* **Description of the task**: The response must consist of every line of the listing, reproduced verbatim.

* **The input**:

Lemma scan_covered lo l x i ml mr :
  asc lo l → covered l x → 0 ≤ x ≤ MAX_VARINT → Forall (λ r, r.2 ≤ MAX_VARINT) l → scan x i l ml mr = Ok None.
Proof.
  intros Ha Hc Hx. revert i ml mr. induction Ha as [|lo s e l Hs He Ha IH]; intros i ml mr Hb; [by inversion Hc|].
  inversion_clear Hb as [|? ? Hb1 Hb2]. cbn [scan]. destruct (Z.leb_spec s x), (Z.leb_spec x e); cbn [andb]; try done.
  all: assert (covered l x) as Hl by (inversion Hc; subst; [simpl in *; lia|done]); unfold MAX_VARINT in *;
    change (Z.shiftl 1 62 - 1) with (2 ^ 62 - 1) in *; cbn in Hb1; rewrite !uadd_ok by lia; cbn [mbind res_bind]; by apply IH.
Qed.

Lemma scan_after l x i ml :
  Forall (λ r, x < r.1 ∧ r.1 ≤ r.2 ≤ MAX_VARINT) l → 0 ≤ x ≤ MAX_VARINT → asc x l →
  scan x i l ml None = Ok (Some (ml, match l with (s, _) :: _ => if x + 1 =? s then Some i else None | [] => None end)).
Proof.
  intros Hl Hx Ha. unfold MAX_VARINT in *. change (Z.shiftl 1 62 - 1) with (2 ^ 62 - 1) in *.
  assert (∀ l i mr lo, Forall (λ r, x < r.1 ∧ r.1 ≤ r.2 ≤ 2 ^ 62 - 1) l → x + 1 ≤ lo → asc lo l → scan x i l ml mr = Ok (Some (ml, mr))) as Hrest.
  { clear -Hx. induction l as [|[s e] l IH]; intros i mr lo Hl Hlo Ha; [done|]. inversion_clear Hl as [|? ? [H1 H2] Hl'].
    inversion Ha; subst. cbn in H1, H2. cbn [scan].
    rewrite (proj2 (Z.leb_gt _ _)) by lia. cbn [andb]. rewrite !uadd_ok by lia. cbn [mbind res_bind].
    rewrite (proj2 (Z.eqb_neq x _)), (proj2 (Z.eqb_neq _ s)) by lia. apply (IH _ _ (e + 1)); [done|lia|done]. }
  destruct l as [|[s e] l]; [done|]. inversion_clear Hl as [|? ? [H1 H2] Hl']. inversion Ha; subst. cbn in H1, H2. cbn [scan].
  rewrite (proj2 (Z.leb_gt _ _)) by lia. cbn [andb]. rewrite !uadd_ok by lia. cbn [mbind res_bind].
  rewrite (proj2 (Z.eqb_neq x _)) by lia. apply (Hrest _ _ _ (e + 1)); [done|lia|done].
Qed.
Lemma scan_before lo l1 l2 x i :
  asc lo l1 → Forall (λ r, r.2 < x) l1 → -1 ≤ lo → x ≤ MAX_VARINT →
  scan x i (l1 ++ l2) None None =
  scan x (i + length l1) l2 (match last l1 with Some r => if x =? r.2 + 1 then Some (i + length l1 - 1)%nat else None | None => None end) None.
Proof.
  intros Ha Hl Hlo Hx. unfold MAX_VARINT in *. change (Z.shiftl 1 62 - 1) with (2 ^ 62 - 1) in *.
  revert i Hl Hlo. induction Ha as [|lo s e l Hs He Ha IH]; intros i Hl Hlo; [by rewrite Nat.add_0_r|].
  inversion_clear Hl as [|? ? H1 Hl']. cbn in H1. cbn [app scan]. rewrite (proj2 (Z.leb_gt x e)) by lia. rewrite andb_false_r.
  rewrite !uadd_ok by lia. cbn [mbind res_bind].
  assert ((x + 1 =? s) = false) as -> by lia. destruct l as [|[s' e'] l].
  - cbn [app last length snd]. replace (i + 1)%nat with (S i) by lia. by rewrite Nat.sub_succ, Nat.sub_0_r.
  - inversion Ha; subst. inversion_clear Hl' as [|? ? H2 _']. cbn in H2. rewrite (proj2 (Z.eqb_neq x (e + 1))) by lia.
    rewrite IH; [|constructor; [done|]|lia]; [|assumption]. cbn [length]. rewrite last_cons_cons.
    replace (S i + S (length l))%nat with (i + S (S (length l)))%nat by lia. done.
Qed.

(** The search finds the neighbours [x] extends. *)
Lemma scan_split l1 l2 x :
  asc (-1) (l1 ++ l2) → Forall (λ r, r.2 < x) l1 → Forall (λ r, x < r.1) l2 → 0 ≤ x ≤ MAX_VARINT →
  Forall (λ r, r.2 ≤ MAX_VARINT) (l1 ++ l2) →
  scan x 0 (l1 ++ l2) None None = Ok (Some
    (match last l1 with Some r => if x =? r.2 + 1 then Some (length l1 - 1)%nat else None | None => None end,
     match l2 with (s, _) :: _ => if x + 1 =? s then Some (length l1) else None | [] => None end)).
Proof.
  intros Ha H1 H2 Hx Hb. apply asc_app in Ha as [Ha1 Ha2]. apply Forall_app in Hb as [_ Hb2].
  rewrite (scan_before (-1)) by (done || lia). apply scan_after; [|done|].
  - apply asc_lower in Ha2. rewrite Forall_forall in *. intros r Hr. specialize (H2 r Hr). specialize (Ha2 r Hr). specialize (Hb2 r Hr). lia.
  - destruct l2 as [|[s e] l2]; [constructor|]. inversion_clear H2 as [|? ? Hs _]. cbn in Hs. inversion Ha2; subst. constructor; [lia|done..].
Qed.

* **Written response**:
Lemma scan_covered lo l x i ml mr :
  asc lo l → covered l x → 0 ≤ x ≤ MAX_VARINT → Forall (λ r, r.2 ≤ MAX_VARINT) l → scan x i l ml mr = Ok None.
Proof.
  intros Ha Hc Hx. revert i ml mr. induction Ha as [|lo s e l Hs He Ha IH]; intros i ml mr Hb; [by inversion Hc|].
  inversion_clear Hb as [|? ? Hb1 Hb2]. cbn [scan]. destruct (Z.leb_spec s x), (Z.leb_spec x e); cbn [andb]; try done.
  all: assert (covered l x) as Hl by (inversion Hc; subst; [simpl in *; lia|done]); unfold MAX_VARINT in *;
    change (Z.shiftl 1 62 - 1) with (2 ^ 62 - 1) in *; cbn in Hb1; rewrite !uadd_ok by lia; cbn [mbind res_bind]; by apply IH.
Qed.

Lemma scan_after l x i ml :
  Forall (λ r, x < r.1 ∧ r.1 ≤ r.2 ≤ MAX_VARINT) l → 0 ≤ x ≤ MAX_VARINT → asc x l →
  scan x i l ml None = Ok (Some (ml, match l with (s, _) :: _ => if x + 1 =? s then Some i else None | [] => None end)).
Proof.
  intros Hl Hx Ha. unfold MAX_VARINT in *. change (Z.shiftl 1 62 - 1) with (2 ^ 62 - 1) in *.
  assert (∀ l i mr lo, Forall (λ r, x < r.1 ∧ r.1 ≤ r.2 ≤ 2 ^ 62 - 1) l → x + 1 ≤ lo → asc lo l → scan x i l ml mr = Ok (Some (ml, mr))) as Hrest.
  { clear -Hx. induction l as [|[s e] l IH]; intros i mr lo Hl Hlo Ha; [done|]. inversion_clear Hl as [|? ? [H1 H2] Hl'].
    inversion Ha; subst. cbn in H1, H2. cbn [scan].
    rewrite (proj2 (Z.leb_gt _ _)) by lia. cbn [andb]. rewrite !uadd_ok by lia. cbn [mbind res_bind].
    rewrite (proj2 (Z.eqb_neq x _)), (proj2 (Z.eqb_neq _ s)) by lia. apply (IH _ _ (e + 1)); [done|lia|done]. }
  destruct l as [|[s e] l]; [done|]. inversion_clear Hl as [|? ? [H1 H2] Hl']. inversion Ha; subst. cbn in H1, H2. cbn [scan].
  rewrite (proj2 (Z.leb_gt _ _)) by lia. cbn [andb]. rewrite !uadd_ok by lia. cbn [mbind res_bind].
  rewrite (proj2 (Z.eqb_neq x _)) by lia. apply (Hrest _ _ _ (e + 1)); [done|lia|done].
Qed.
Lemma scan_before lo l1 l2 x i :
  asc lo l1 → Forall (λ r, r.2 < x) l1 → -1 ≤ lo → x ≤ MAX_VARINT →
  scan x i (l1 ++ l2) None None =
  scan x (i + length l1) l2 (match last l1 with Some r => if x =? r.2 + 1 then Some (i + length l1 - 1)%nat else None | None => None end) None.
Proof.
  intros Ha Hl Hlo Hx. unfold MAX_VARINT in *. change (Z.shiftl 1 62 - 1) with (2 ^ 62 - 1) in *.
  revert i Hl Hlo. induction Ha as [|lo s e l Hs He Ha IH]; intros i Hl Hlo; [by rewrite Nat.add_0_r|].
  inversion_clear Hl as [|? ? H1 Hl']. cbn in H1. cbn [app scan]. rewrite (proj2 (Z.leb_gt x e)) by lia. rewrite andb_false_r.
  rewrite !uadd_ok by lia. cbn [mbind res_bind].
  assert ((x + 1 =? s) = false) as -> by lia. destruct l as [|[s' e'] l].
  - cbn [app last length snd]. replace (i + 1)%nat with (S i) by lia. by rewrite Nat.sub_succ, Nat.sub_0_r.
  - inversion Ha; subst. inversion_clear Hl' as [|? ? H2 _']. cbn in H2. rewrite (proj2 (Z.eqb_neq x (e + 1))) by lia.
    rewrite IH; [|constructor; [done|]|lia]; [|assumption]. cbn [length]. rewrite last_cons_cons.
    replace (S i + S (length l))%nat with (i + S (S (length l)))%nat by lia. done.
Qed.

(** The search finds the neighbours [x] extends. *)
Lemma scan_split l1 l2 x :
  asc (-1) (l1 ++ l2) → Forall (λ r, r.2 < x) l1 → Forall (λ r, x < r.1) l2 → 0 ≤ x ≤ MAX_VARINT →
  Forall (λ r, r.2 ≤ MAX_VARINT) (l1 ++ l2) →
  scan x 0 (l1 ++ l2) None None = Ok (Some
    (match last l1 with Some r => if x =? r.2 + 1 then Some (length l1 - 1)%nat else None | None => None end,
     match l2 with (s, _) :: _ => if x + 1 =? s then Some (length l1) else None | [] => None end)).
Proof.
  intros Ha H1 H2 Hx Hb. apply asc_app in Ha as [Ha1 Ha2]. apply Forall_app in Hb as [_ Hb2].
  rewrite (scan_before (-1)) by (done || lia). apply scan_after; [|done|].
  - apply asc_lower in Ha2. rewrite Forall_forall in *. intros r Hr. specialize (H2 r Hr). specialize (Ha2 r Hr). specialize (Hb2 r Hr). lia.
  - destruct l2 as [|[s e] l2]; [constructor|]. inversion_clear H2 as [|? ? Hs _]. cbn in Hs. inversion Ha2; subst. constructor; [lia|done..].
Qed.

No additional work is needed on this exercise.